| Anil: Rooting for shareholder rewards
Mumbai, Dec. 30: Anil Ambani had proposed a bonus issue at Monday's board meeting when he found the 11 other directors were not swayed by his arguments against the share buyback proposal.
Anil said the bonus issue would benefit the small shareholders more than a share buyback. Sources say the board members were taken aback when Anil floated the bonus proposal.
Before the board meeting began, Anil had told reporters outside Maker Chambers IV that it was inappropriate to consider a share buyback plan when there were more pressing issues that needed to be addressed.
Even as the board meeting began, Reliance Industries was flooded by shareholders calls worried about the fate of the proposal in the wake of Anil's opposition. The company used the opportunity to say that Anil's opposition to the plan would undermine shareholders' interests.
Sources, however, say that far from acting against shareholders' interests, Anil had broached the idea of a bonus issue that would only have benefited the company's 3.3 million shareholders. The details about what happened at the board meeting are filtering out only now and, if true, will prompt shareholders to see Anil in a different light.
'Yes, it is almost seven years since Reliance Industries came out with a bonus issue,' said a source close to Anil.
'It was proposed as it would benefit small shareholders more than a buyback.'
'Dhirubhai had in fact promised shareholders at the time that Reliance would issue a bonus every five years,' the source added.
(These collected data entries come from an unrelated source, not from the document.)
(* ===== verification/Resolver.v ===== *)
(** * Where the client gets its tokens

    [crates/git-bale/src/resolver.rs]: the forge is asked who the user is, over
    HTTP or ssh, and the server exchanges the answer for a token.  The network
    and git's commands are a world that answers; every request and every command
    is recorded. *)

From stdpp Require Import gmap list.
From S2P Require Import Prelude RustStd RustText Config Repo Remote.

Inductive Scope := Read | Write.
#[export] Instance Scope_eq_dec : EqDecision Scope.
Proof. solve_decision. Defined.

Definition url_segment (s : Scope) : str :=
  match s with Read => lit "bale-read-token" | Write => lit "bale-write-token" end.
Definition op_name (s : Scope) : str := match s with Read => lit "download" | Write => lit "upload" end.

Record ResolvedAuth := mkResolvedAuth { ra_server_url : str; ra_token : str; ra_token_expiration : Z }.

(** ** What leaves the process *)

Inductive Method := Get | Post.
Inductive Credentials := Anonymous | Basic (username password : str) | Bearer (token : str).
Record Request := mkRequest { method : Method; url : str; credentials : Credentials }.
Record Command := mkCommand { program : str; arguments : list str; directory : option str; input : bytes }.
Inductive event := Sent (r : Request) | Ran (c : Command).
Record Response := mkResponse { status : Z; body : outcome str bytes }.
Record Output := mkOutput { succeeded : bool; stdout : bytes; stderr : bytes }.

Class Outside := {
  World : Type;
  now_utc : World → Z;
  send : Request → World → outcome str Response * World;
  spawn : Command → World → outcome str Output * World;
  http_client : outcome str unit;
  discover : option str → option GitRemotes;
  (** [href] and the headers; the flattened header for ssh; token, expiry and server. *)
  authenticate_from_json : bytes → outcome str (str * gmap str str);
  ssh_from_json : bytes → outcome str (str * str * gmap str str);
  exchange_from_json : bytes → outcome str (str * Z * option str);
}.

Inductive ResolveError :=
  | Origin (e : RemoteError) | RemotePath (e : RemoteError)
  | InvalidLength (label s : str) | LeadingDot (label s : str) | UnsafeCharacters (label s : str)
  | NotBearer | ClientFailed (m : str) | SendFailed (url m : str) | BadStatus (url : str) (status : Z)
  | Decoding (m : str) | NoAuthorization | StillUnauthorized
  | SpawnFailed (m : str) | CommandFailed (stderr : bytes) | FillOnSsh | NoPassword.

(** Accept only [[A-Za-z0-9._-]+], no leading dot, length 1 to 100. *)
Definition safe_byte (b : byte) : bool :=
  in_range b 48 57 || in_range b 65 90 || in_range b 97 122 || bool_decide (b ∈ [x2e; x5f; x2d]).
Definition validate_segment (label s : str) : outcome ResolveError unit :=
  if (len s =? 0) || (100 <? len s) then Err (InvalidLength label s)
  else if starts_with s (lit ".") then Err (LeadingDot label s)
  else if negb (forallb safe_byte s) then Err (UnsafeCharacters label s)
  else Ok tt.

Definition strip_bearer (authz : str) : option str := trim <$> strip_prefix authz (lit "Bearer ").

Section resolver.
Context {O : Outside}.

Record Net := mkNet { world : World; events : list event }.
Abbreviation N := (ST Net ResolveError).

Definition send_request (r : Request) : ST Net str Response := λ n,
  let '(o, w) := send r (world n) in (o, mkNet w (events n ++ [Sent r])).
Definition run_command (c : Command) : ST Net str Output := λ n,
  let '(o, w) := spawn c (world n) in (o, mkNet w (events n ++ [Ran c])).

Record SshAuthOutcome := mkSshAuthOutcome { href : str; authorization : str }.

(** ** HTTP *)

Inductive AuthHttpError := NeedsAuth | Other (e : ResolveError).
Definition into_anyhow (e : AuthHttpError) : ResolveError :=
  match e with NeedsAuth => StillUnauthorized | Other e => e end.

Definition authenticate_url (remote : RemoteUrl) (owner repo : str) (scope : Scope) : str :=
  https_base remote ++ lit "/" ++ owner ++ lit "/" ++ repo ++ lit ".git/info/bale/authenticate?op=" ++ op_name scope.

Definition is_success (status : Z) : bool := (200 <=? status) && (status <=? 299).
Definition unauthorized (status : Z) : bool := (status =? 401) || (status =? 403).

Definition authenticate_http (remote : RemoteUrl) (owner repo : str) (scope : Scope) (creds : Credentials)
    : ST Net AuthHttpError SshAuthOutcome :=
  let url := authenticate_url remote owner repo scope in
  _ ← st_map_err (λ e, Other (ClientFailed e)) (lift http_client);
  resp ← st_map_err (λ e, Other (SendFailed url e)) (send_request (mkRequest Post url creds));
  if unauthorized (status resp) then throw NeedsAuth
  else if negb (is_success (status resp)) then throw (Other (BadStatus url (status resp)))
  else
    '(href, header) ← lift (map_err (λ e, Other (Decoding e)) (b ← body resp; authenticate_from_json b));
    authz ← lift (ok_or (Other NoAuthorization) (header !! lit "Authorization"));
    mret (mkSshAuthOutcome (trim_end_matches href x2f) authz).

(** ** Git's credentials *)

Definition fill_command (remote : RemoteUrl) (cwd : option str) : Command :=
  let protocol := match scheme remote with Http => lit "http" | _ => lit "https" end in
  mkCommand (lit "git") [lit "credential"; lit "fill"] cwd
    (lit "protocol=" ++ protocol ++ [x0a] ++ lit "host=" ++ host remote ++ [x0a] ++
     match port remote with Some p => lit "port=" ++ to_string p ++ [x0a] | None => [] end ++ [x0a]).

(** The last line of each field counts. *)
Definition fill_step (st : option str * option str) (line : str) : option str * option str :=
  match strip_prefix line (lit "username=") with
  | Some rest => (Some rest, st.2)
  | None =>
      match strip_prefix line (lit "password=") with
      | Some rest => (st.1, Some rest)
      | None => st
      end
  end.

Definition git_credential_fill (remote : RemoteUrl) (cwd : option str) : N (str * str) :=
  match scheme remote with
  | Ssh => throw FillOnSsh
  | _ =>
      out ← st_map_err SpawnFailed (run_command (fill_command remote cwd));
      if negb (succeeded out) then throw (CommandFailed (trim (from_utf8_lossy (stderr out))))
      else
        let '(username, password) := foldl fill_step (None, None) (lines (from_utf8_lossy (stdout out))) in
        password ← lift (ok_or NoPassword password);
        mret (default (lit "git") username, password)
  end.

Definition authenticate_http_with_fallback (remote : RemoteUrl) (owner repo : str) (scope : Scope)
    (repo_cwd : option str) : N SshAuthOutcome :=
  let with_credentials : N SshAuthOutcome :=
    '(username, password) ← git_credential_fill remote repo_cwd;
    st_map_err into_anyhow (authenticate_http remote owner repo scope (Basic username password)) in
  if decide (scope = Read) then λ n,
    match authenticate_http remote owner repo scope Anonymous n with
    | (Ok o, n') => (Ok o, n')
    | (Err NeedsAuth, n') => with_credentials n'
    | (Err (Other e), n') => (Err e, n')
    | (Panic, n') => (Panic, n')
    | (Diverged, n') => (Diverged, n')
    end
  else with_credentials.

(** ** ssh *)

Definition ssh_args (remote : RemoteUrl) (owner repo : str) (scope : Scope) : list str :=
  [lit "-o"; lit "BatchMode=yes"; lit "-o"; lit "StrictHostKeyChecking=accept-new"] ++
  match port remote with Some p => [lit "-p"; to_string p] | None => [] end ++
  [default (lit "git") (user remote) ++ lit "@" ++ host remote;
   lit "git-bale-authenticate " ++ owner ++ lit "/" ++ repo ++ lit " " ++ op_name scope].

(** A configured command goes through the shell, the arguments as its own. *)
Definition ssh_subprocess (ssh_command : option str) (args : list str) : Command :=
  let plain := mkCommand (lit "ssh") args None [] in
  match ssh_command with
  | Some cmd =>
      match trim cmd with
      | [] => plain
      | cmd => mkCommand (lit "/bin/sh") ([lit "-c"; cmd ++ lit " " ++ [x22] ++ lit "$@" ++ [x22]; cmd] ++ args) None []
      end
  | None => plain
  end.

Definition ssh_authenticate (remote : RemoteUrl) (owner repo : str) (scope : Scope) (ssh_command : option str)
    : N SshAuthOutcome :=
  out ← st_map_err SpawnFailed (run_command (ssh_subprocess ssh_command (ssh_args remote owner repo scope)));
  if negb (succeeded out) then throw (CommandFailed (trim (from_utf8_lossy (stderr out))))
  else
    '(href, flat, header) ← lift (map_err Decoding (ssh_from_json (stdout out)));
    authz ← lift (ok_or NoAuthorization
      match header !! lit "Authorization" with
      | Some a => Some a
      | None => match flat with [] => None | _ => Some flat end
      end);
    mret (mkSshAuthOutcome (trim_end_matches href x2f) authz).

(** ** The exchange *)

Definition exchange_url (server_url owner repo revision : str) (scope : Scope) : str :=
  trim_end_matches server_url x2f ++ lit "/api/models/" ++ owner ++ lit "/" ++ repo ++ lit "/" ++ url_segment scope ++
  lit "/" ++ revision.

Definition exchange_token (server_url owner repo revision : str) (scope : Scope) (forge_bearer : str) : N ResolvedAuth :=
  let url := exchange_url server_url owner repo revision scope in
  _ ← st_map_err ClientFailed (lift http_client);
  resp ← st_map_err (SendFailed url) (send_request (mkRequest Get url (Bearer forge_bearer)));
  if negb (is_success (status resp)) then throw (BadStatus url (status resp))
  else
    '(access_token, exp, cas_url) ← lift (map_err Decoding (b ← body resp; exchange_from_json b));
    let resolved := match cas_url with Some s => trim_end_matches s x2f | None => trim_end_matches server_url x2f end in
    mret (mkResolvedAuth resolved access_token exp).

(** ** Resolving *)

Definition expiration_or_far (raw : RawConfig) : N Z :=
  now ← gets (λ n, now_utc (world n));
  mret (match token_expiration raw with Some t => t | None => far_future_epoch now end).

Definition repo_cwd (raw : RawConfig) : option str := parent <$> git_dir raw.

(** The server's address, and the forge's word for the user. *)
Definition ask_forge (raw : RawConfig) (scope : Scope) (remote : RemoteUrl) (owner repo : str) : N (str * str) :=
  auth ← match scheme remote with
    | Ssh => ssh_authenticate remote owner repo scope (ssh_command raw)
    | _ => authenticate_http_with_fallback remote owner repo scope (repo_cwd raw)
    end;
  bearer ← lift (ok_or NotBearer (strip_bearer (authorization auth)));
  mret (default (href auth) (server_url raw), bearer).

(** What follows once the remote is known. *)
Definition resolve_at (raw : RawConfig) (scope : Scope) (remote : RemoteUrl) : N ResolvedAuth :=
  '(owner, repo_name) ← lift (map_err RemotePath (owner_and_repo remote));
  _ ← lift (validate_segment (lit "owner") owner);
  _ ← lift (validate_segment (lit "repo") repo_name);
  '(server_url, forge_bearer) ← ask_forge raw scope remote owner repo_name;
  match token raw with
  | Some tok => exp ← expiration_or_far raw; mret (mkResolvedAuth server_url tok exp)
  | None => exchange_token server_url owner repo_name (lit "main") scope forge_bearer
  end.

Definition resolve_for_remote (raw : RawConfig) (scope : Scope) (remote_override : option RemoteUrl) : N ResolvedAuth :=
  match server_url raw, token raw with
  | Some url, Some tok => exp ← expiration_or_far raw; mret (mkResolvedAuth url tok exp)
  | _, _ =>
      remote ← match remote_override with
        | Some r => mret r
        | None => lift (map_err Origin (parse_origin (discover (repo_cwd raw))))
        end;
      resolve_at raw scope remote
  end.

Definition resolve (raw : RawConfig) (scope : Scope) : N ResolvedAuth := resolve_for_remote raw scope None.

(** ** Refreshing *)

Definition REFRESH_BUFFER_SEC : Z := 30.
Definition MAX_EXPIRED_REFRESHES : Z := 3.

Record ForgeTokenRefresher := mkRefresher { net : Net; consecutive_expired : Z }.
Definition set_net n (f : ForgeTokenRefresher) := mkRefresher n (consecutive_expired f).

Inductive RefreshError := RefreshFailed (e : ResolveError) | ClockSkew (exp now : Z) (times : Z).

Definition refresh (raw : RawConfig) (scope : Scope) (remote : option RemoteUrl) : ST ForgeTokenRefresher RefreshError (str * Z) :=
  resolved ← st_map_err RefreshFailed (zoom net set_net (resolve_for_remote raw scope remote));
  now ← gets (λ f, now_utc (world (net f)));
  if ra_token_expiration resolved <=? saturating_add now REFRESH_BUFFER_SEC then
    n ← gets (λ f, as_u32 (consecutive_expired f + 1));
    _ ← modify (λ f, mkRefresher (net f) n);
    if MAX_EXPIRED_REFRESHES <? n then throw (ClockSkew (ra_token_expiration resolved) now n)
    else mret (ra_token resolved, ra_token_expiration resolved)
  else
    _ ← modify (λ f, mkRefresher (net f) 0);
    mret (ra_token resolved, ra_token_expiration resolved).
End resolver.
Anil, who had come well prepared for the board meeting, made a presentation before the board on why a buyback was not a clever move for Reliance Industries. During his 10-15 minute presentation, Anil had made a move ' which some call a 'diversionary' tactic ' to nix the share buyback plan but found himself up against the board that was solidly behind elder brother Mukesh.
Anil, who eventually abstained from voting on the share buyback, had also suggested offering the shares through a tender system rather than a market process. Two leading investment bankers ' Nimesh Kampani of J M Morgan Stanley and Hemendra Kothari of DSP Merrill Lynch ' waited outside the boardroom, ready to make clarifications if required.
Legal circles say that a bonus issue proposal cannot be raised at a board meeting off the cuff. As per company law, no proposal could be discussed without giving a seven-day notice to stock exchanges.
Anil had argued during his presentation that a bonus issue would not entail a cost for the company unlike a buyback.
RIL has proposed the largest buyback in the history of Indian capital markets having allocated Rs 2,999 crore for the exercise.
With the company drawing up several plans to expand operations, Anil reasoned that the money spent on the buyback could be put to better use.
RIL sources aver that they do not remember whether such a proposal was made by Anil at the board meeting. However, they admit that Anil had made a presentation to argue his case.
In support of his idea, Anil said RIL with huge reserves (over Rs 30,000 crore) could give shareholders a better benefit by issuing bonus shares.
A buyback usually lowers the price of shares with the public and, consequently, increases the earning per share (EPS), which probably benefits the company more. However, the bonus issue would increase the floating stock in the market that would be more beneficial in the long run.
He also sought to remind that RIL did not buy back any shares after setting a price of Rs 303 in 2000.
RIL had last issued a bonus share of 1:1 in 1997 following which founder chairman Dhirubhai had promised to issue shares every five years. However, RIL did not issue a bonus share in 2002, the year Dhirubhai died. Anil argued for a bonus in keeping with his father's principle of doing something for shareholders at regular intervals.